Fast-forward a year and we controlled our own province, with an army of 50,000 separate from our lord. We’d taken four more provinces (the entire north east of the country) and were constantly in conflict with what our lord was ordering us to do. We’d annexed three empires, caused another two to begin in-fighting thanks to the rumours we’d spread, and headhunted the best Wei generals from our enemies. Oh, and our peasants loved us. It was time to betray He Jin.

The game divvies out gold, materials and men to you and your army on a monthly basis, and though a lot of the depth is hidden behind a stupidly designed UI system and has menus coming out of every conceivable button press, the depth to your strategies is pretty impressive. You get to feel like a real commander, and playing the sleeper agent game like we did is immensely satisfying.

Yes, the game looks like it could have been released on the PS2, and yes, the mechanics are floaty and light and it controls like a cheap remote control airplane, but there’s something to be said of how simply fun the light tactics of the game are. Seeing the map broken up into all these colours and setting out on a campaign to unite them all under your rule is a big task, but once you take a portion of that land for yourself? Well, we got hooked.

Granted, this reviewer is a  Dynasty Warriors apologist and will readily admit that the game isn’t for everyone, but the additional lite-tactics veneer makes up for a lack of depth elsewhere. There’s no English voiceover, for example, which is what a lot of returning players would expect, and it’s a noticeable hole in the Dynasty Warriors experience. The battles have also gotten looser, somehow, with officer clashes relegated to brief, underwhelming encounters and in-battle ‘orders’ doing nothing but confuse the already dizzy AI.

So it’s more of the same, but it’s a bit different.
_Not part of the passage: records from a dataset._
(** * Connection-string parsing and SAS issuance of the upload service

    A shallow embedding of [utils.js] ([getAccountNameFromUrl],
    [getProxyUriFromDevConnString], [getValueInConnString],
    [extractConnectionStringParts]) and of [credentials/index.js]
    ([generateSasToken]).

    JavaScript strings are modelled by [string]; a character stands for the
    UTF-16 code unit of the same number, so the model covers the strings whose
    code units are below 256.  A JavaScript exception is a [Throw] in the
    [result] type; [undefined] and [null] are [None]. *)

From Stdlib Require Import String Ascii List ZArith Lia Bool NArith.
From Stdlib Require Import Init.Byte.
Import ListNotations.
Local Open Scope string_scope.
Local Open Scope list_scope.

Set Implicit Arguments.

(** ** Exceptions and results *)

(** [Error msg] is [new Error(msg)]; [TypeError] is the exception the
    runtime raises when a property of [undefined] or [null] is read. *)
Inductive exn : Type :=
| Error (message : string)
| TypeError.

Inductive result (A : Type) : Type :=
| Ok (a : A)
| Throw (e : exn).

Arguments Ok {A} a.
Arguments Throw {A} e.

Definition bind {A B : Type} (r : result A) (k : A -> result B) : result B :=
  match r with
  | Ok a => k a
  | Throw e => Throw e
  end.

Notation "x <- r ;; k" := (bind r (fun x => k))
  (at level 61, r at next level, right associativity).

(** Reading a property of a value that may be [undefined]/[null]. *)
Definition deref {A : Type} (o : option A) : result A :=
  match o with
  | Some a => Ok a
  | None => Throw TypeError
  end.

(** ** The string methods the parser calls *)

Module JS.

(** [!s] for a string. *)
Definition falsy (s : string) : bool :=
  match s with
  | EmptyString => true
  | String _ _ => false
  end.

(** [!x] for a value that is a string or [undefined]. *)
Definition falsy_opt (o : option string) : bool :=
  match o with
  | None => true
  | Some s => falsy s
  end.
(* ===== verification/Effects.v ===== *)
(** Effectful code as state passing: the monad of functions from a world to a
    result and a world, and its weakest preconditions.  Every component with
    effects of its own chooses its world; the rules are shared. *)

From S2P Require Import Prelude.

Definition ST (W A : Type) : Type := W -> A * W.

#[export] Instance st_ret {W} : MRet (ST W) := fun A a w => (a, w).
#[export] Instance st_bind {W} : MBind (ST W) := fun A B f m w => let '(a, w) := m w in f a w.

Definition st_get {W} : ST W W := fun w => (w, w).
Definition st_modify {W} (f : W -> W) : ST W unit := fun w => (tt, f w).

(** [if err := m; err != nil { return err }] followed by [k]. *)
Definition and_then {W E} (m k : ST W (option E)) : ST W (option E) :=
  e ← m; match e with Some err => mret (Some err) | None => k end.

(** [wp m Q w]: [m] run in [w] ends with a result and a world satisfying [Q]. *)
Definition wp {W A} (m : ST W A) (Q : A -> W -> Prop) (w : W) : Prop := Q (m w).1 (m w).2.

Section Rules.
Context {W : Type}.

Lemma wp_bind {A B} (m : ST W A) (f : A -> ST W B) Q w :
  wp (m ≫= f) Q w <-> wp m (fun a w' => wp (f a) Q w') w.
Proof. unfold wp, mbind, st_bind. by destruct (m w). Qed.

Lemma wp_ret {A} (a : A) (Q : A -> W -> Prop) w : wp (mret a) Q w <-> Q a w.
Proof. reflexivity. Qed.

Lemma wp_mono {A} (m : ST W A) (Q Q' : A -> W -> Prop) w :
  wp m Q w -> (forall a w', Q a w' -> Q' a w') -> wp m Q' w.
Proof. unfold wp. auto. Qed.

Lemma wp_elim {A} (m : ST W A) (Q : A -> W -> Prop) w : wp m Q w -> let '(a, w') := m w in Q a w'.
Proof. unfold wp. by destruct (m w). Qed.

Lemma wp_get (Q : W -> W -> Prop) w : Q w w -> wp st_get Q w.
Proof. done. Qed.

Lemma wp_modify (f : W -> W) (Q : unit -> W -> Prop) w : Q tt (f w) -> wp (st_modify f) Q w.
Proof. done. Qed.

End Rules.

(** Operations that append to a log in their world: what one appends,
    whatever the world it starts in. *)
Section Logs.
Context {W E : Type} (log : W -> list E).

Definition Logs {A} (m : ST W A) (P : A -> list E -> Prop) : Prop :=
  forall w, exists ev, log (m w).2 = log w ++ ev /\ P (m w).1 ev.

Lemma logs_ret {A} (a : A) (P : A -> list E -> Prop) : P a [] -> Logs (mret a) P.
Proof. intros HP w. exists []. by rewrite app_nil_r. Qed.

Lemma logs_mono {A} (m : ST W A) (P P' : A -> list E -> Prop) :
  Logs m P -> (forall a ev, P a ev -> P' a ev) -> Logs m P'.
Proof. intros Hm HP w. destruct (Hm w) as (ev & Hw & Ha). exists ev. eauto. Qed.

Lemma logs_bind {A B} (m : ST W A) (f : A -> ST W B) (P : A -> list E -> Prop) (Q : B -> list E -> Prop) :
  Logs m P -> (forall a ev, P a ev -> Logs (f a) (fun b ev' => Q b (ev ++ ev'))) -> Logs (m ≫= f) Q.
Proof.
  intros Hm Hf w. destruct (Hm w) as (ev & Hw & Ha). unfold mbind, st_bind.
  destruct (m w) as [a w1] eqn:Hmw. cbn [fst snd] in *.
  destruct (Hf a ev Ha w1) as (ev' & Hw' & Hb). exists (ev ++ ev'). by rewrite Hw', Hw, (assoc app).
Qed.

(** A step that logs nothing. *)
Lemma logs_silent {A B} (m : ST W A) (f : A -> ST W B) (Q : B -> list E -> Prop) :
  (forall w, log (m w).2 = log w) -> (forall a, Logs (f a) Q) -> Logs (m ≫= f) Q.
Proof.
  intros Hm Hf. apply logs_bind with (P := fun _ ev => ev = []).
  - intros w. exists []. by rewrite app_nil_r, Hm.
  - intros a ev ->. apply Hf.
Qed.

Lemma logs_wp {A} (m : ST W A) (P : A -> list E -> Prop) (Q : A -> W -> Prop) w :
  Logs m P -> (forall a w' ev, log w' = log w ++ ev -> P a ev -> Q a w') -> wp m Q w.
Proof. intros Hm HQ. destruct (Hm w) as (ev & Hw & Ha). by eapply HQ. Qed.

End Logs.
The ‘Empires’ suffix performs as functionally as it has the last four times it’s been slapped on the franchise, but the game’s dwindling combat mechanics, lack of English voiceover and overall slip in production quality is indicative of the series finally starting to suffer budget cuts.

We may have finally overthrown our lovely ruler (he was rather kind) and continued to stomp out any challengers to our rule, but our victory felt empty. It was too easy, we didn’t lose one battle and not one of our bits of land got invaded. We’re sad to say, but maybe it’s finally time Dynasty Warriors stopped coasting and began trying just a little bit harder.